(Extracted records)

(** * Ring lifecycle and breach detection of the ball-escape simulation

    A shallow embedding of [main.py]: the geometry helper [angle_in_range],
    the classes [RotatingArcCircle], [Ball] and [Particle], the two collision
    callbacks and the body of the simulation loop (escape scan, skip
    destruction, precise breach test, particle pass, end-of-round test).

    Python floats are modelled as real numbers (rounding is left out), Python
    integers as [Z].  Code that can raise returns [option]: [None] stands
    for a Python exception.  The physics engine and the random generator are
    not part of the program: the engine is a step relation that may move the
    bodies and call the registered callbacks, the generator is an oracle
    [nat -> R] read through a cursor kept in the state. *)

From Stdlib Require Import Reals ZArith List Bool Lia Lra.
From Stdlib Require String Ascii.
Import ListNotations.

Open Scope R_scope.

(** ** Numbers as Python has them *)

Definition Rltb (x y : R) : bool := if Rlt_dec x y then true else false.
Definition Rleb (x y : R) : bool := if Rle_dec x y then true else false.

(** [x % m] on floats, for [m > 0]: the result lies in [[0, m)]. *)
Definition py_fmod (x m : R) : R := x - IZR (Int_part (x / m)) * m.

(** [int(x // m)]; float floor division by zero raises. *)
Definition py_floordiv (x m : R) : option Z :=
  if Req_dec_T m 0 then None else Some (Int_part (x / m)).

Definition TWO_PI : R := 2 * PI.

(** [math.atan2(y, x)], with values in [(-PI, PI]]. *)
Definition atan2 (y x : R) : R :=
  if Rlt_dec 0 x then atan (y / x)
  else if Rlt_dec x 0 then
         if Rle_dec 0 y then atan (y / x) + PI else atan (y / x) - PI
  else if Rlt_dec 0 y then PI / 2
  else if Rlt_dec y 0 then - (PI / 2)
  else 0.

(** [seq[i]] with Python's negative indices; [None] is an IndexError. *)
Definition py_get {A : Type} (l : list A) (i : Z) : option A :=
  if (0 <=? i)%Z then nth_error l (Z.to_nat i)
  else if (- Z.of_nat (length l) <=? i)%Z
       then nth_error l (Z.to_nat (Z.of_nat (length l) + i))
       else None.

(** The position [seq[i]] names, as a plain list position. *)
Definition py_pos {A : Type} (l : list A) (i : Z) : nat :=
  if (0 <=? i)%Z then Z.to_nat i else Z.to_nat (Z.of_nat (length l) + i).

Fixpoint list_set {A : Type} (l : list A) (n : nat) (x : A) : list A :=
  match l, n with
  | [], _ => []
  | _ :: t, O => x :: t
  | h :: t, S n' => h :: list_set t n' x
  end.

Fixpoint range_from (lo : Z) (n : nat) : list Z :=
  match n with
  | O => []
  | S n' => lo :: range_from (lo + 1)%Z n'
  end.

(** [range(lo, hi)]. *)
Definition py_range (lo hi : Z) : list Z := range_from lo (Z.to_nat (hi - lo)).

(** ** The random generator

    [random.random()] is the next value of the oracle; [random.uniform(a, b)]
    is [a + (b - a) * random.random()]. *)

Definition uniform (rng : nat -> R) (cur : nat) (a b : R) : R :=
  a + (b - a) * rng cur.

(** ** Utility functions *)

Definition angle_in_range (angle start end_ : R) : bool :=
  let angle := py_fmod angle TWO_PI in
  let start := py_fmod start TWO_PI in
  let end_ := py_fmod end_ TWO_PI in
  if Rltb start end_
  then Rleb start angle && Rleb angle end_
  else Rleb start angle || Rleb angle end_.

(** ** Classes *)

Module RotatingArcCircle.
Record t : Type := mk {
  radius : R;
  arc_start : R;
  arc_length : R;
  angular_velocity : R;
  body_angle : R;          (* self.body.angle, advanced by the engine *)
  active : bool
}.

(** [remove]: the segments leave the space and the ring is switched off. *)
Definition remove (c : t) : t :=
  mk (radius c) (arc_start c) (arc_length c) (angular_velocity c)
     (body_angle c) false.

(End Extracted records)

Using the entries above, return exactly the lines from the line with "Definition py_fmod (x" to the line with "else if (- Z.of_nat (length l) <=? i)%Z", counting both of those lines.

Definition py_fmod (x m : R) : R := x - IZR (Int_part (x / m)) * m.

(** [int(x // m)]; float floor division by zero raises. *)
Definition py_floordiv (x m : R) : option Z :=
  if Req_dec_T m 0 then None else Some (Int_part (x / m)).

Definition TWO_PI : R := 2 * PI.

(** [math.atan2(y, x)], with values in [(-PI, PI]]. *)
Definition atan2 (y x : R) : R :=
  if Rlt_dec 0 x then atan (y / x)
  else if Rlt_dec x 0 then
         if Rle_dec 0 y then atan (y / x) + PI else atan (y / x) - PI
  else if Rlt_dec 0 y then PI / 2
  else if Rlt_dec y 0 then - (PI / 2)
  else 0.

(** [seq[i]] with Python's negative indices; [None] is an IndexError. *)
Definition py_get {A : Type} (l : list A) (i : Z) : option A :=
  if (0 <=? i)%Z then nth_error l (Z.to_nat i)
  else if (- Z.of_nat (length l) <=? i)%Z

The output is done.